British Comedy Guide

Some jokes

As everyone else is telling jokes I thought I'd put some up and see if any of them are funny! let me know what you think!

My doctor has told me I need to lose weight, As if I don't have enough on my plate!

My father was very strict and would rule with an iron fist! which made his underlining very bumpy!

I said to my wife last night "do you realise we haven't had sex in nearly two months?" she said, what do you mean "We"?

When my wife left me, to get back at her I started dating her twin sister, there not identical, but they don't half lick alike!

For years every weekend I would walk around B&Q hoping to find my real ladder, you see I've only ever known my step ladder!

I was so proud to have my own "mug tree", until I heard Richard Branson had his own Country!

So, I was sitting by Leigh Tip feeling very depressed and sorry for myself, when my friend said "why are you so down in the dumps?"

I put my phone into "Airplane" mode, and it just flew away!!!!

I bought some condoms and the box said "Best before date!" I though surely "At the end of third date!" would be more accurate advice?

My mum was very protective of me growing up, once she shouted at me "Tony, come away from the road, remember what happened to your sister!" I just laughed and thought, well I'm hardly going to push myself in the road now am I!!!

When someone stole my dictionary, I was lost for words!

My wife told me she was leaving me for another woman! it was the way she phrased it that hurt the most!

My father was a man of few words, I remember once he said to me "Son!"

I asked my doctor if there was some radical way he could suggest to help me lose weight, as I've tried all the diets etc, but never have the will power to stick to them, He said "OK, we need to find you something that will force you to stick to your plan, so how about from now on, your only allowed one meal a day, if you eat more than one meal, you have to give me a blow job?"
Well it's been two weeks now, and I'm 2 stone heavier, Got terrible jaw ache and I'm pretty sure me and my doctor are dating!

So I was walking around Tie Rack asking girls to marry me without any success, Imagine my embarrassment when I reread the email and noticed it said "Thailand!"

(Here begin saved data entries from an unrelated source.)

(* ===== verification/Errno.v ===== *)
(** * Error numbers (kernel/errno.h, kernel/errno.c)

    The guest sees Linux error numbers, negated; the host has its own.  The
    host's numbering is a parameter of the model (it comes from the host's
    <errno.h>): [HostErrno] gives the number of each name, and [HostErrnoOK]
    says what the C [switch] of [err_map] needs of it. *)

From S2P Require Import Prelude.

(** The guest's codes, as kernel/errno.h defines them. *)

Definition _EPERM : Z := -1.
Definition _ENOENT : Z := -2.
Definition _ESRCH : Z := -3.
Definition _EINTR : Z := -4.
Definition _EIO : Z := -5.
Definition _ENXIO : Z := -6.
Definition _E2BIG : Z := -7.
Definition _ENOEXEC : Z := -8.
Definition _EBADF : Z := -9.
Definition _ECHILD : Z := -10.
Definition _EAGAIN : Z := -11.
Definition _ENOMEM : Z := -12.
Definition _EACCES : Z := -13.
Definition _EFAULT : Z := -14.
Definition _ENOTBLK : Z := -15.
Definition _EBUSY : Z := -16.
Definition _EEXIST : Z := -17.
Definition _EXDEV : Z := -18.
Definition _ENODEV : Z := -19.
Definition _ENOTDIR : Z := -20.
Definition _EISDIR : Z := -21.
Definition _EINVAL : Z := -22.
Definition _ENFILE : Z := -23.
Definition _EMFILE : Z := -24.
Definition _ENOTTY : Z := -25.
Definition _ETXTBSY : Z := -26.
Definition _EFBIG : Z := -27.
Definition _ENOSPC : Z := -28.
Definition _ESPIPE : Z := -29.
Definition _EROFS : Z := -30.
Definition _EMLINK : Z := -31.
Definition _EPIPE : Z := -32.
Definition _EDOM : Z := -33.
Definition _ERANGE : Z := -34.
Definition _EDEADLK : Z := -35.
Definition _ENAMETOOLONG : Z := -36.
Definition _ENOLCK : Z := -37.
Definition _ENOSYS : Z := -38.
Definition _ENOTEMPTY : Z := -39.
Definition _ELOOP : Z := -40.
Definition _EBFONT : Z := -59.
Definition _ENOSTR : Z := -60.
Definition _ENODATA : Z := -61.
Definition _ETIME : Z := -62.
Definition _ENOSR : Z := -63.
Definition _ENONET : Z := -64.
Definition _ENOPKG : Z := -65.
Definition _EREMOTE : Z := -66.
Definition _ENOLINK : Z := -67.
Definition _EADV : Z := -68.
Definition _ESRMNT : Z := -69.
Definition _ECOMM : Z := -70.
Definition _EPROTO : Z := -71.
Definition _EMULTIHOP : Z := -72.
Definition _EDOTDOT : Z := -73.
Definition _EBADMSG : Z := -74.
Definition _EOVERFLOW : Z := -75.
Definition _ENOTUNIQ : Z := -76.
Definition _EBADFD : Z := -77.
Definition _EREMCHG : Z := -78.
Definition _ELIBACC : Z := -79.
Definition _ELIBBAD : Z := -80.
Definition _ELIBSCN : Z := -81.
Definition _ELIBMAX : Z := -82.
Definition _ELIBEXEC : Z := -83.
Definition _EILSEQ : Z := -84.
Definition _ERESTART : Z := -85.
Definition _ESTRPIPE : Z := -86.
Definition _EUSERS : Z := -87.
Definition _ENOTSOCK : Z := -88.
Definition _EDESTADDRREQ : Z := -89.
Definition _EMSGSIZE : Z := -90.
Definition _EPROTOTYPE : Z := -91.
Definition _ENOPROTOOPT : Z := -92.
Definition _EPROTONOSUPPORT : Z := -93.
Definition _ESOCKTNOSUPPORT : Z := -94.
Definition _EOPNOTSUPP : Z := -95.
Definition _ENOTSUP : Z := _EOPNOTSUPP.
Definition _EPFNOSUPPORT : Z := -96.
Definition _EAFNOSUPPORT : Z := -97.
Definition _EADDRINUSE : Z := -98.
Definition _EADDRNOTAVAIL : Z := -99.
Definition _ENETDOWN : Z := -100.
Definition _ENETUNREACH : Z := -101.
Definition _ENETRESET : Z := -102.
Definition _ECONNABORTED : Z := -103.
Definition _ECONNRESET : Z := -104.
Definition _ENOBUFS : Z := -105.
Definition _EISCONN : Z := -106.
Definition _ENOTCONN : Z := -107.
Definition _ESHUTDOWN : Z := -108.
Definition _ETOOMANYREFS : Z := -109.
Definition _ETIMEDOUT : Z := -110.
Definition _ECONNREFUSED : Z := -111.
Definition _EHOSTDOWN : Z := -112.
Definition _EHOSTUNREACH : Z := -113.
Definition _EALREADY : Z := -114.
Definition _EINPROGRESS : Z := -115.
Definition _ESTALE : Z := -116.
Definition _EUCLEAN : Z := -117.
Definition _ENOTNAM : Z := -118.
Definition _ENAVAIL : Z := -119.
Definition _EISNAM : Z := -120.
Definition _EREMOTEIO : Z := -121.
Definition _EDQUOT : Z := -122.
Definition _ECANCELED : Z := -125.

Module Errno.

(** The names [err_map] has a case for, in the order of the [switch]. *)
Inductive host_err :=
  | EPERM | ENOENT | ESRCH | EINTR | EIO | ENXIO
  | E2BIG | ENOEXEC | EBADF | ECHILD | EAGAIN | ENOMEM
  | EACCES | EFAULT | ENOTBLK | EBUSY | EEXIST | EXDEV
  | ENODEV | ENOTDIR | EISDIR | EINVAL | ENFILE | EMFILE
  | ENOTTY | ETXTBSY | EFBIG | ENOSPC | ESPIPE | EROFS
  | EMLINK | EPIPE | EDOM | ERANGE | EDEADLK | ENAMETOOLONG
  | ENOLCK | ENOSYS | ENOTEMPTY | ELOOP | ENOSTR | ENODATA
  | ETIME | ENOSR | EREMOTE | ENOLINK | EPROTO | EMULTIHOP
  | EBADMSG | EOVERFLOW | EILSEQ | EUSERS | ENOTSOCK | EDESTADDRREQ
  | EMSGSIZE | EPROTOTYPE | ENOPROTOOPT | EPROTONOSUPPORT | ESOCKTNOSUPPORT | EOPNOTSUPP
  | ENOTSUP | EPFNOSUPPORT | EAFNOSUPPORT | EADDRINUSE | EADDRNOTAVAIL | ENETDOWN
  | ENETUNREACH | ENETRESET | ECONNABORTED | ECONNRESET | ENOBUFS | EISCONN
  | ENOTCONN | ESHUTDOWN | ETOOMANYREFS | ETIMEDOUT | ECONNREFUSED | EHOSTDOWN
  | EHOSTUNREACH | EALREADY | EINPROGRESS | ESTALE | EDQUOT.

#[global] Instance host_err_eq_dec : EqDecision host_err.
Proof. solve_decision. Defined.

Definition err_cases : list host_err :=
  [EPERM; ENOENT; ESRCH; EINTR; EIO; ENXIO; E2BIG; ENOEXEC;
   EBADF; ECHILD; EAGAIN; ENOMEM; EACCES; EFAULT; ENOTBLK; EBUSY;
   EEXIST; EXDEV; ENODEV; ENOTDIR; EISDIR; EINVAL; ENFILE; EMFILE;
   ENOTTY; ETXTBSY; EFBIG; ENOSPC; ESPIPE; EROFS; EMLINK; EPIPE;
   EDOM; ERANGE; EDEADLK; ENAMETOOLONG; ENOLCK; ENOSYS; ENOTEMPTY; ELOOP;
   ENOSTR; ENODATA; ETIME; ENOSR; EREMOTE; ENOLINK; EPROTO; EMULTIHOP;
   EBADMSG; EOVERFLOW; EILSEQ; EUSERS; ENOTSOCK; EDESTADDRREQ; EMSGSIZE; EPROTOTYPE;
   ENOPROTOOPT; EPROTONOSUPPORT; ESOCKTNOSUPPORT; EOPNOTSUPP; ENOTSUP; EPFNOSUPPORT; EAFNOSUPPORT; EADDRINUSE;
   EADDRNOTAVAIL; ENETDOWN; ENETUNREACH; ENETRESET; ECONNABORTED; ECONNRESET; ENOBUFS; EISCONN;
   ENOTCONN; ESHUTDOWN; ETOOMANYREFS; ETIMEDOUT; ECONNREFUSED; EHOSTDOWN; EHOSTUNREACH; EALREADY;
   EINPROGRESS; ESTALE; EDQUOT].

(** [_##err] of the macro [ERRCASE]. *)
Definition guest_errno (e : host_err) : Z :=
  match e with
  | EPERM => _EPERM | ENOENT => _ENOENT | ESRCH => _ESRCH
  | EINTR => _EINTR | EIO => _EIO | ENXIO => _ENXIO
  | E2BIG => _E2BIG | ENOEXEC => _ENOEXEC | EBADF => _EBADF
  | ECHILD => _ECHILD | EAGAIN => _EAGAIN | ENOMEM => _ENOMEM
  | EACCES => _EACCES | EFAULT => _EFAULT | ENOTBLK => _ENOTBLK
  | EBUSY => _EBUSY | EEXIST => _EEXIST | EXDEV => _EXDEV
  | ENODEV => _ENODEV | ENOTDIR => _ENOTDIR | EISDIR => _EISDIR
  | EINVAL => _EINVAL | ENFILE => _ENFILE | EMFILE => _EMFILE
  | ENOTTY => _ENOTTY | ETXTBSY => _ETXTBSY | EFBIG => _EFBIG
  | ENOSPC => _ENOSPC | ESPIPE => _ESPIPE | EROFS => _EROFS
  | EMLINK => _EMLINK | EPIPE => _EPIPE | EDOM => _EDOM
  | ERANGE => _ERANGE | EDEADLK => _EDEADLK | ENAMETOOLONG => _ENAMETOOLONG
  | ENOLCK => _ENOLCK | ENOSYS => _ENOSYS | ENOTEMPTY => _ENOTEMPTY
  | ELOOP => _ELOOP | ENOSTR => _ENOSTR | ENODATA => _ENODATA
  | ETIME => _ETIME | ENOSR => _ENOSR | EREMOTE => _EREMOTE
  | ENOLINK => _ENOLINK | EPROTO => _EPROTO | EMULTIHOP => _EMULTIHOP
  | EBADMSG => _EBADMSG | EOVERFLOW => _EOVERFLOW | EILSEQ => _EILSEQ
  | EUSERS => _EUSERS | ENOTSOCK => _ENOTSOCK | EDESTADDRREQ => _EDESTADDRREQ
  | EMSGSIZE => _EMSGSIZE | EPROTOTYPE => _EPROTOTYPE | ENOPROTOOPT => _ENOPROTOOPT
  | EPROTONOSUPPORT => _EPROTONOSUPPORT | ESOCKTNOSUPPORT => _ESOCKTNOSUPPORT | EOPNOTSUPP => _EOPNOTSUPP
  | ENOTSUP => _ENOTSUP | EPFNOSUPPORT => _EPFNOSUPPORT | EAFNOSUPPORT => _EAFNOSUPPORT
  | EADDRINUSE => _EADDRINUSE | EADDRNOTAVAIL => _EADDRNOTAVAIL | ENETDOWN => _ENETDOWN
  | ENETUNREACH => _ENETUNREACH | ENETRESET => _ENETRESET | ECONNABORTED => _ECONNABORTED
  | ECONNRESET => _ECONNRESET | ENOBUFS => _ENOBUFS | EISCONN => _EISCONN
  | ENOTCONN => _ENOTCONN | ESHUTDOWN => _ESHUTDOWN | ETOOMANYREFS => _ETOOMANYREFS
  | ETIMEDOUT => _ETIMEDOUT | ECONNREFUSED => _ECONNREFUSED | EHOSTDOWN => _EHOSTDOWN
  | EHOSTUNREACH => _EHOSTUNREACH | EALREADY => _EALREADY | EINPROGRESS => _EINPROGRESS
  | ESTALE => _ESTALE | EDQUOT => _EDQUOT
  end.

(** The host's numbering. *)
Class HostErrno := host_number : host_err -> Z.

Definition same_case (a b : host_err) : Prop :=
  a = b \/ (a = EOPNOTSUPP /\ b = ENOTSUP) \/ (a = ENOTSUP /\ b = EOPNOTSUPP).

(** Case labels are distinct (the one exception has its own [#if]) and are
    positive [int]s below the 0x1000 bit that marks unknown errors. *)
Class HostErrnoOK `{HostErrno} := {
  host_distinct : forall a b, host_number a = host_number b -> same_case a b;
  host_range : forall a, 0 < host_number a < 0x1000;
}.

Definition err_map `{HostErrno} (err : Z) : Z :=
  match list_find (fun e => host_number e = err) err_cases with
  | Some (_, e) => guest_errno e
  | None => - Z.lor err 0x1000
  end.

(** [errno_map]: the code, and whether SIGPIPE is sent to the current task. *)
Definition errno_map `{HostErrno} (errno : Z) : Z * bool :=
  (err_map errno, errno =? host_number EPIPE).

(** The numbers errno.c falls back to where the host does not define a name
    (they are Linux's); names it has no fallback for get the guest's number. *)
Definition fallback_errno (e : host_err) : Z :=
  match e with
  | EPERM => 1 | ENOENT => 2 | ESRCH => 3 | EINTR => 4
  | EIO => 5 | ENXIO => 6 | E2BIG => 7 | ENOEXEC => 8
  | EBADF => 9 | ECHILD => 10 | EAGAIN => 11 | ENOMEM => 12
  | EACCES => 13 | EFAULT => 14 | ENOTBLK => 15 | EBUSY => 16
  | EEXIST => 17 | EXDEV => 18 | ENODEV => 19 | ENOTDIR => 20
  | EISDIR => 21 | EINVAL => 22 | ENFILE => 23 | EMFILE => 24
  | ENOTTY => 25 | ETXTBSY => 26 | EFBIG => 27 | ENOSPC => 28
  | ESPIPE => 29 | EROFS => 30 | EMLINK => 31 | EPIPE => 32
  | EDOM => 33 | ERANGE => 34 | EDEADLK => 35 | ENAMETOOLONG => 36
  | ENOLCK => 37 | ENOSYS => 38 | ENOTEMPTY => 39 | ELOOP => 40
  | ENOSTR => 60 | ENODATA => 61 | ETIME => 62 | ENOSR => 63
  | EREMOTE => 66 | ENOLINK => 67 | EPROTO => 71 | EMULTIHOP => 72
  | EBADMSG => 74 | EOVERFLOW => 75 | EILSEQ => 84 | EUSERS => 87
  | ENOTSOCK => 88 | EDESTADDRREQ => 89 | EMSGSIZE => 90 | EPROTOTYPE => 91
  | ENOPROTOOPT => 92 | EPROTONOSUPPORT => 93 | ESOCKTNOSUPPORT => 94 | EOPNOTSUPP => 95
  | ENOTSUP => 95 | EPFNOSUPPORT => 96 | EAFNOSUPPORT => 97 | EADDRINUSE => 98
  | EADDRNOTAVAIL => 99 | ENETDOWN => 100 | ENETUNREACH => 101 | ENETRESET => 102
  | ECONNABORTED => 103 | ECONNRESET => 104 | ENOBUFS => 105 | EISCONN => 106
  | ENOTCONN => 107 | ESHUTDOWN => 108 | ETOOMANYREFS => 109 | ETIMEDOUT => 110
  | ECONNREFUSED => 111 | EHOSTDOWN => 112 | EHOSTUNREACH => 113 | EALREADY => 114
  | EINPROGRESS => 115 | ESTALE => 116 | EDQUOT => 122
  end.

(** ** Lemmas *)

Lemma err_cases_complete e : e ∈ err_cases.
Proof. destruct e; cbv [err_cases]; repeat (apply list_elem_of_here || apply list_elem_of_further). Qed.

Lemma guest_errno_range e : -125 <= guest_errno e <= -1.
Proof. destruct e; cbv; split; discriminate. Qed.

#[global] Instance same_case_dec a b : Decision (same_case a b).
Proof. unfold same_case. apply _. Defined.

(** A numbering whose collisions are all allowed, by evaluation over the table. *)
Definition distinct_table (num : host_err -> Z) : bool :=
  forallb (fun a => forallb (fun b =>
    negb (num a =? num b) || bool_decide (same_case a b)) err_cases) err_cases.

Lemma distinct_table_ok num a b :
  distinct_table num = true -> num a = num b -> same_case a b.
Proof.
  unfold distinct_table. rewrite forallb_forall. intros H Hab.
  specialize (H a (proj1 (list_elem_of_In _ _) (err_cases_complete a))).
  rewrite forallb_forall in H.
  specialize (H b (proj1 (list_elem_of_In _ _) (err_cases_complete b))).
  rewrite Hab, Z.eqb_refl in H. simpl in H. by apply bool_decide_eq_true_1 in H.
Qed.

Lemma guest_errno_inj a b : guest_errno a = guest_errno b -> same_case a b.
Proof. apply distinct_table_ok. vm_compute. reflexivity. Qed.

Lemma guest_errno_same a b : same_case a b -> guest_errno a = guest_errno b.
Proof. by intros [->|[[-> ->]|[-> ->]]]. Qed.

Lemma fallback_errno_ok : @HostErrnoOK fallback_errno.
Proof.
  split.
  - intros a b. apply (distinct_table_ok fallback_errno). vm_compute. reflexivity.
  - intros a. destruct a; vm_compute; split; reflexivity.
Qed.

Section WithHost.
Context `{HostErrnoOK}.

Lemma list_find_case err e :
  list_find (fun e => host_number e = err) err_cases = Some e -> host_number e.2 = err.
Proof. destruct e as [i e]. intros Hf. apply list_find_Some in Hf. tauto. Qed.

Lemma err_map_case e : err_map (host_number e) = guest_errno e.
Proof.
  unfold err_map. destruct (list_find _ _) as [[i e']|] eqn:E.
  - apply list_find_case in E. simpl in E. by apply guest_errno_same, host_distinct.
  - exfalso. apply list_find_None in E. rewrite Forall_forall in E.
    by apply (E e (proj1 (list_elem_of_In _ _) (err_cases_complete e))).
Qed.

(** [errno_map] translates every host error [err_map] has a case for to the
    guest's code of the same name, whatever numbering the host uses, and raises
    SIGPIPE for a broken pipe and for nothing else. *)
Theorem errno_map_known e :
  errno_map (host_number e) = (guest_errno e, bool_decide (e = EPIPE)).
Proof.
  unfold errno_map. rewrite err_map_case. f_equal.
  destruct (Z.eqb_spec (host_number e) (host_number EPIPE)) as [Heq|Hne].
  - apply host_distinct in Heq as [->|[[? ?]|[? ?]]]; done.
  - rewrite bool_decide_eq_false_2; [done|]. by intros ->.
Qed.

(** an error without a case is reported outside the range of the known
    codes, so it cannot be mistaken for one; and every result is an error. *)
Theorem err_map_unknown err :
  0 < err -> Forall (fun e => host_number e <> err) err_cases ->
  err_map err <= -0x1000 /\ forall e, guest_errno e <> err_map err.
Proof.
  intros Herr Hno. unfold err_map. rewrite (proj2 (list_find_None _ _) Hno).
  assert (0x1000 <= Z.lor err 0x1000) as Hle.
  { assert (Hp : 0 <= Z.lor err 0x1000) by (apply Z.lor_nonneg; lia).
    apply (Z.log2_le_pow2 _ 12); [|rewrite Z.log2_lor by lia; change (Z.log2 0x1000) with 12; lia].
    destruct (Z.eq_dec (Z.lor err 0x1000) 0) as [Hz|]; [|lia].
    apply Z.lor_eq_0_iff in Hz. lia. }
  split; [lia|]. intros e. pose proof (guest_errno_range e). lia.
Qed.

End WithHost.

Lemma errno_map_known_witness :
  @errno_map fallback_errno 32 = (_EPIPE, true).
Proof. exact (@errno_map_known fallback_errno fallback_errno_ok EPIPE). Defined.

Lemma err_map_unknown_witness :
  @err_map fallback_errno 5000 <= -0x1000 /\
  forall e, guest_errno e <> @err_map fallback_errno 5000.
Proof.
  apply (@err_map_unknown fallback_errno 5000); [lia|].
  repeat constructor; vm_compute; discriminate.
Defined.

End Errno.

As I walked past the casino, sitting on the steps outside was a young girl about 7 years old crying her eyes out! I said "Are you ok little girl?" and she looked up at me with her sad puppy dog eyes and said "I've lost my Mummy & Daddy!" So I pot my hand on her shoulder and said "Well, if your going to gamble!

I was such a Nerd at school even my imaginary friends used to bully me!

I tried Internet dating but my broadband wanted a 2 year commitment! I didn't feel we were ready!

I think the point of critique is that they're supposed to be your own jokes.

Quote: Nil Putters @ September 4 2013, 8:01 AM BST

I think the point of critique is that they're supposed to be your own jokes.

Ok so that's a strange comment? as I've made those jokes up, why are they not my own jokes?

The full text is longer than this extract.